Wednesday, February 5, 2014

Happy F-ing Snow Day

I don't think my house has ever been messier than it is right now; I literally just had to climb into my desk. Bedtime with the kids was painful (and I can still hear Teddy upstairs awake in his bed), I'm behind on several work assignments, and I'm pretty sure I smell. Despite my high hopes for a cozy snow day home with the fam, I was sincerely disappointed by it, mostly because of my own short-temper in dealing with the kids as they bickered and I tried to work. Overall, today just wasn't the vision I had imagined it would be, and to be honest, I was pretty OK with that. Until I checked Facebook.

Don't get me wrong, sometimes I think Facebook is a wonderful thing (indeed, I will likely share this post there). But tonight, as I saw posts of so many happy people and so many productive check lists, I may have snarled inside. I know, it's really just that I'm in a bad mood, feeling cabin fever, some regret over eating half a tub of Edy's Drumstick ice cream, and some other emotion I won't even try to dissect right now. But really, all of the lists of how much people accomplished today, how many miles they ran, and how happy their kids were while mine drove me nuts, well, I won't lie, it kind of got to me. 

Admittedly, it got to me in a really selfish sort of way. Basically, since I felt shitty, deep down I didn't want to see others so happy. I just wanted to pout, and I almost went to bed at 8pm to put all that bad karma to rest. Instead, I decided to write. And that's when I realized something.

*  *  *

Brian and I have two friends (a couple) who are going through a really hard time. I've debated whether to include their names since most people who read this blog will know who I'm talking about, but I'll call them "Phil" and "Daisy" since they don't know about this post yet. 

Phil was diagnosed with ALS less than a year ago and Daisy, his lovely wife, has taken care of him every minute since (and for decades before). This past summer I got to spend some time with Phil and Daisy and to learn more about them. 

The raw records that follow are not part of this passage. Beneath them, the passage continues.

(* ===== verification/StatefulReader.v ===== *)
(** * The stateful reader

    [StatefulReader] (src/cpp/rtps/reader/StatefulReader.cpp): a reliable reader
    that composes a writer proxy per matched writer with its history.

    - The reader and its history refer to each other.  A state is a [ReaderHistory]
      whose reader is the record [StatefulReader] below; what the history calls when
      it removes a change is the instance [stateful_history_reader].
    - A pointer to a writer proxy is its place in [matched_writers_], a pointer to a
      change of the history its place there.  To follow a pointer to a proxy or a
      change that is gone is undefined; with the PREALLOCATED memory policies the code then
      reads a change that went back to the pool and may be in use for another sample.
    - The history is of the class [ReaderHistory] itself: [received_change] gives no
      reason for a rejection and [completed_change] accepts every change.
    - Data sharing is off, so no proxy is one of a data sharing writer.  Ownership
      strengths are only looked at by other histories and are left out.
    - What goes out of the reader is noted in [log]. *)

From S2P Require Import Prelude.
From S2P Require Import SeqNum.
From S2P Require Import Bitmap.
From S2P Require Import Containers.
From S2P Require Import Guid.
From S2P Require Import CacheChange.
From S2P Require Import Pools.
From S2P Require Import History.
From S2P Require Import Locator.
From S2P Require Import LocatorSelector.
From S2P Require Import WriterProxy.
From S2P Require Import RTPSReader.

Module StatefulReader.
Import CacheChange RTPSReader.
#[export] Existing Instance ReaderHistory.reader_history_impl.

Definition MANUAL_BY_TOPIC_LIVELINESS_QOS : Z := 2.

(** What the reader does outside of itself. *)
Inductive Event :=
  (** What a writer proxy asked for. *)
  | ProxyEffect (writer : Guid.GUID_t) (e : WriterProxy.Effect)
  (** [group.add_acknack] and [group.add_nackfrag]. *)
  | AckNack (writer : Guid.GUID_t) (sns : SequenceNumberSet_t) (count : Z) (final : bool)
  | NackFrag (writer : Guid.GUID_t) (seq : SN.SequenceNumber_t) (fns : FragmentNumberSet_t) (count : Z)
  (** The liveliness manager of the participant. *)
  | LivelinessAsserted (writer : Guid.GUID_t)
  | LivelinessAdded (writer : Guid.GUID_t)
  | LivelinessRemoved (writer : Guid.GUID_t)
  (** [createSenderResources]. *)
  | SenderResource (l : Locator.Locator_t).

(** The attributes that do not change. *)
Record Config := mkConfig {
  liveliness_lease_finite : bool;
  liveliness_kind_ : Z;
  wlp_enabled : bool;
  m_acceptMessagesFromUnkownWriters : bool;
  m_trustedWriterEntityId : EntityId.EntityId_t;
  disable_positive_acks_ : bool;
  fixed_payload_size_ : Z;
  data_filter_ : option (CacheChange_t → Guid.GUID_t → bool);
  max_unicast_locators : Z;
  max_multicast_locators : Z
}.

Definition guid (w : WriterProxy.WriterProxy) : Guid.GUID_t :=
  LocatorSelector.remote_guid (WriterProxy.locators_entry_ w).

Definition with_handle (c : CacheChange_t) (handle : option (list Z)) : CacheChange_t :=
  mkChange (kind c) (writerGUID c) handle (sequenceNumber c) (serializedPayload c) (inline_qos c)
    (isRead c) (sourceTimestamp c) (receptionTimestamp c) (vendor_id c) (write_params c)
    (is_untyped_ c) (fragment_size_ c) (fragment_count_ c) (first_missing_fragment_ c).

One of the many things I learned about this couple is that despite that they wanted children, they were never able to have them. Teddy and Annabel were running around us when they told me that, and my heart broke for them. 

Since then, Teddy and Annabel have gotten to know Phil and Daisy. Our friends stop by almost every other week to say hello and bring the kids gifts. On Christmas Eve, they arrived with so many presents (mostly Batman-themed for Annabel and baseball-themed for Teddy), that we joked they were Mr. and Mrs. Claus. The best part of that night was watching Phil and Daisy enjoy the kids while they opened up their gifts. They lit up at the sight of our kids' joy. 

I know that people are allowed to be a bad mood and get periodically annoyed by Facebook. I know that a lesson doesn't have to come from each time that happens. But tonight, while I pouted my way through cute post after cute post, I realized that people like Phil and Daisy are rare treasures.

Because the more common person (like me) has trouble seeing others happy when they're not. They feel bad inside when others have something that they don't have, whether it be a significant other, a house, money, a particular job, good looks, good health, or a child. I can't lie, I fall into that trap every now and then, and I unknowingly fell into it tonight. 

That's when it hit me that it's a truly remarkable person who finds great joy out of watching someone else have something that he or she will never have. Phil and Daisy are just this kind of truly remarkable. They are why I should snap out of it, clean my house, and, for the love of all that is good and holy, go take a shower.